Records for the task:
(* ===== verification/DeviceIndex.v ===== *)
(** [iml-services/iml-device/src/lib.rs]: which hosts can reach a device, which
    Lustre targets are mounted where, and what of that is written to the
    database. A [HashMap] the code iterates over is the list of its bindings in
    iteration order; one it only looks into is a [gmap]. Paths come from JSON, so
    [to_string_lossy] is the identity. *)
From S2P Require Import Prelude RustStd Ordering DeviceTypes Samples Devices DeviceGraph GraphSpec Change.
From stdpp Require Import base gmap sets list strings.
From Stdlib Require Import ZArith Ascii.

Open Scope Z_scope.

Abbreviation Fqdn := string (only parsing).

(** * Client mounts *)

(** The file systems a host has mounted as a client, with their mount points:
    what [update_client_mounts] stores. *)
Definition client_fs (m : Mount) : option (string * string) :=
  fs ← splitn2 ":/" (dp_path (mt_source m)) !! 1%nat;
  Some (fs, mp_path (mt_target m)).

Definition client_mount_map (mounts : list Mount) : gmap string (list string) :=
  let mounts := List.filter (fun m => String.eqb (ft_name (mt_fs_type m)) "lustre") mounts in
  let mounts := List.filter
    (fun m => negb (existsb (String.eqb "ro") (str_split "," (mo_opts (mt_opts m))))) mounts in
  foldl (fun acc '(fs_name, mountpoint) =>
    <[fs_name := set_insert false mountpoint (default [] (acc !! fs_name))]> acc)
    ∅ (omap client_fs mounts).

Section DeviceIndex.
Context {L : LibZfs}.

(** * The device index *)

(** [DeviceMap]: for each id, the chains of ancestors it is found under. *)
Abbreviation DeviceMap := (list (DeviceId * list (list DeviceId))) (only parsing).

Definition id_starts (p : string) (i : DeviceId) : bool := starts_with p (did_str i).

(** The first chain that ends in an id with the prefix gives the parent. *)
Definition last_with_prefix (p : string) (item : list (list DeviceId)) : option DeviceId :=
  find_map (fun xs => x ← last xs; if id_starts p x then Some x else None) item.

Definition get_shared_parent (map : DeviceMap) (id : DeviceId) :
    option (DeviceId * list (list DeviceId)) :=
  item ← btree_get id map;
  if id_starts "lv_" id then
    vg ← last_with_prefix "vg_" item; ps ← btree_get vg map; Some (vg, ps)
  else if id_starts "dataset_" id then
    zpool ← last_with_prefix "zpool_" item; ps ← btree_get zpool map; Some (zpool, ps)
  else None.

Fixpoint build_device_map (device : Device) (map : DeviceMap) (path : list DeviceId) : DeviceMap :=
  match get_id device with
  | None => map
  | Some id =>
      let map := btree_insert id (set_insert false path (default [] (btree_get id map))) map in
      let parent_path := path ++ [id] in
      match device with
      | DRoot x => foldl (fun map d => build_device_map d map parent_path) map (ro_children x)
      | DScsiDevice x => foldl (fun map d => build_device_map d map parent_path) map (sd_children x)
      | DPartition x => foldl (fun map d => build_device_map d map parent_path) map (pa_children x)
      | DMdRaid x => foldl (fun map d => build_device_map d map parent_path) map (md_children x)
      | DMpath x => foldl (fun map d => build_device_map d map parent_path) map (mp_children x)
      | DVolumeGroup x => foldl (fun map d => build_device_map d map parent_path) map (vg_children x)
      | DLogicalVolume x => foldl (fun map d => build_device_map d map parent_path) map (lv_children x)
      | DZpool x => foldl (fun map d => build_device_map d map parent_path) map (zo_children x)
      | DDataset _ => map
      end
  end.

(** The hosts of [other] that have every one of the parents. *)
Definition hosts_with (other : list (Fqdn * DeviceMap)) (parents : list (list DeviceId)) :
    list Fqdn :=
  let parent_ids := omap last parents in
  (List.filter (fun '(_, map) =>
     forallb (fun p => bool_decide (is_Some (btree_get p map))) parent_ids) other).*1.

(** The matches one device adds, in front of the earlier ones. *)
Definition share_device (map : DeviceMap) (other : list (Fqdn * DeviceMap))
    (matches : list (Fqdn * DeviceId * list (list DeviceId)))
    (e : DeviceId * list (list DeviceId)) : list (Fqdn * DeviceId * list (list DeviceId)) :=
  let '(existing_id, parents) := e in
  if id_starts "lv_" existing_id || id_starts "dataset_" existing_id then
    match get_shared_parent map existing_id with
    | Some (shared_id, shared_parents) =>
        (hosts_with other shared_parents ≫= (fun fqdn =>
           [(fqdn, shared_id, shared_parents); (fqdn, existing_id, parents)])) ++ matches
    | None => matches
    end
  else
    ((fun fqdn => (fqdn, existing_id, parents)) <$> hosts_with other parents) ++ matches.

Definition add_shared_storage (map : DeviceMap) (other : list (Fqdn * DeviceMap)) :
    list (Fqdn * DeviceId * list (list DeviceId)) :=
  let xs := List.filter (fun '(device_id, _) =>
    id_starts "lv_" device_id || id_starts "dataset_" device_id || id_starts "mdraid_" device_id) map in
  foldl (share_device map other) [] xs.

(** [HashMap::get_mut] and the insertion, on the list of bindings. *)
Definition insert_shared (index : list (Fqdn * DeviceMap))
    (s : Fqdn * DeviceId * list (list DeviceId)) : list (Fqdn * DeviceMap) :=
  let '(fqdn, device_id, paths) := s in
  (fun '(k, map) => if String.eqb k fqdn then (k, btree_insert device_id paths map) else (k, map))
    <$> index.

Definition build_device_index (x : list (Fqdn * Device)) : list (Fqdn * DeviceMap) :=
  let device_index := (fun '(fqdn, device) => (fqdn, build_device_map device [] [])) <$> x in
  let xs := device_index ≫= (fun '(fqdn, map) =>
    add_shared_storage map
      (List.filter (fun '(k, _) => negb (String.eqb fqdn k)) device_index)) in
  foldl insert_shared device_index xs.

(** * Targets *)

Inductive TargetFsType : Type := Zfs | Ldiskfs.

Record Target : Type := MkTarget {
  tg_state : string;
  tg_name : string;
  tg_dev_path : option string;
  tg_active_host_id : option Z;
  tg_host_ids : list Z;
  tg_filesystems : list string;
  tg_uuid : string;
  tg_mount_path : option string;
  tg_fs_type : option TargetFsType;
}.

(** The targets a mount is for: fqdn, mount point, device, name, osd. *)
Definition mount_targets (e : Fqdn * Mount) :
    option (list (Fqdn * MountPoint * DevicePath * string * string)) :=
  let '(fqdn, x) := e in
  let opts := str_split "," (mo_opts (mt_opts x)) in
  let is_mgs := existsb (String.eqb "mgs") opts in
  svname ← List.find (starts_with "svname=") opts;
  svname ← str_split "=" svname !! 1%nat;
  osd ← List.find (starts_with "osd=") opts;
  osd ← str_split "=" osd !! 1%nat;
  let xs := [(fqdn, mt_target x, mt_source x, svname, osd)] in
  Some (if is_mgs then xs ++ [(fqdn, mt_target x, mt_source x, "MGS", osd)] else xs).

Definition target_filesystems (mgs_fs_cache : gmap Fqdn (list string)) (fqdn : Fqdn)
    (target : string) : list string :=
  if String.eqb target "MGS" then default [] (mgs_fs_cache !! fqdn)
  else match rsplitn2 "-" target !! 1%nat with Some x => [x] | None => [] end.

Definition osd_fs_type (osd : string) : option TargetFsType :=
  if contains "zfs" osd then Some Zfs
  else if contains "ldiskfs" osd then Some Ldiskfs
  else None.

Section FindTargets.
Context (x : gmap Fqdn Device) (host_map : gmap Fqdn Z)
  (device_index : list (Fqdn * DeviceMap)) (mgs_fs_cache : gmap Fqdn (list string)).

(** The hosts other than [fqdn] whose index has the device. *)
Definition other_hosts (fqdn : Fqdn) (dev_id : DeviceId) : list Z :=
  omap (fun '(k, map) => _ ← btree_get dev_id map; host_map !! k)
    (List.filter (fun '(k, _) => negb (String.eqb k fqdn)) device_index).

(** The device lookup, the hosts and the record of one entry. *)
Definition resolve_target (e : Fqdn * MountPoint * DevicePath * string * string) : option Target :=
  let '(fqdn, mntpnt, dev, target, osd) := e in
  dev_tree ← x !! fqdn;
  device ← find_device_by_devpath dev dev_tree;
  dev_id ← get_id device;
  fs_uuid ← get_fs_uuid device;
  let ys := other_hosts fqdn dev_id in
  host_id ← host_map !! fqdn;
  Some {| tg_state := "mounted"; tg_active_host_id := Some host_id; tg_host_ids := host_id :: ys;
          tg_dev_path := Some (dp_path dev);
          tg_filesystems := target_filesystems mgs_fs_cache fqdn target;
          tg_name := target; tg_uuid := fs_uuid; tg_mount_path := Some (mp_path mntpnt);
          tg_fs_type := osd_fs_type osd |}.

Definition target_key (t : Target) : string := tg_name t +:+ ":" +:+ tg_uuid t.

(** Of several mounts of one target the first with file systems is kept. *)
Definition keep_target (acc : gmap string Target) (t : Target) : gmap string Target :=
  match acc !! target_key t with
  | Some y => match tg_filesystems y with [] => <[target_key t := t]> acc | _ => acc end
  | None => <[target_key t := t]> acc
  end.

(** The lustre mounts of devices, not of remote file systems. *)
Definition target_mounts (mounts : list (Fqdn * list Mount)) : list (Fqdn * Mount) :=
  List.filter (fun '(_, m) => negb (contains_char "@" (dp_path (mt_source m))))
    (List.filter (fun '(_, m) => String.eqb (ft_name (mt_fs_type m)) "lustre")
       (mounts ≫= (fun '(k, ms) => (fun m => (k, m)) <$> ms))).

Definition resolved_targets (mounts : list (Fqdn * list Mount)) : list Target :=
  omap resolve_target (concat (omap mount_targets (target_mounts mounts))).

Definition find_targets (mounts : list (Fqdn * list Mount)) : list Target :=
  (map_to_list (foldl keep_target ∅ (resolved_targets mounts))).*2.

End FindTargets.

(** * Updates *)

Definition set_unmounted (t : Target) : Target :=
  {| tg_state := "unmounted"; tg_name := tg_name t; tg_dev_path := tg_dev_path t;
     tg_active_host_id := None; tg_host_ids := tg_host_ids t; tg_filesystems := tg_filesystems t;
     tg_uuid := tg_uuid t; tg_mount_path := tg_mount_path t; tg_fs_type := tg_fs_type t |}.

Definition build_updates (x : option (list Target) * option (list Target)) : list Target :=
  match x with
  | (Some up, Some del) => (set_unmounted <$> del) ++ up
  | (Some xs, None) => xs
  | (None, Some xs) => set_unmounted <$> xs
  | (None, None) => []
  end.

(** The derived [Ord] of [Target]. *)
#[export] Instance TargetFsType_keyed : Keyed TargetFsType :=
  fun t => KZ (match t with Zfs => 0 | Ldiskfs => 1 end).

#[export] Instance Target_keyed : Keyed Target := fun t =>
  KL [KS (tg_state t); KS (tg_name t); key_of (tg_dev_path t); key_of (tg_active_host_id t);
      key_of (tg_host_ids t); key_of (tg_filesystems t); KS (tg_uuid t); key_of (tg_mount_path t);
      key_of (tg_fs_type t)].

End DeviceIndex.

Requirement: From the listing above, repeat exactly the lines starting at the line that includes "let xs := List.filter" and ending at the line that includes "(** [HashMap::get_mut] and", with nothing outside that span.

Solution to the problem:
  let xs := List.filter (fun '(device_id, _) =>
    id_starts "lv_" device_id || id_starts "dataset_" device_id || id_starts "mdraid_" device_id) map in
  foldl (share_device map other) [] xs.

(** [HashMap::get_mut] and the insertion, on the list of bindings. *)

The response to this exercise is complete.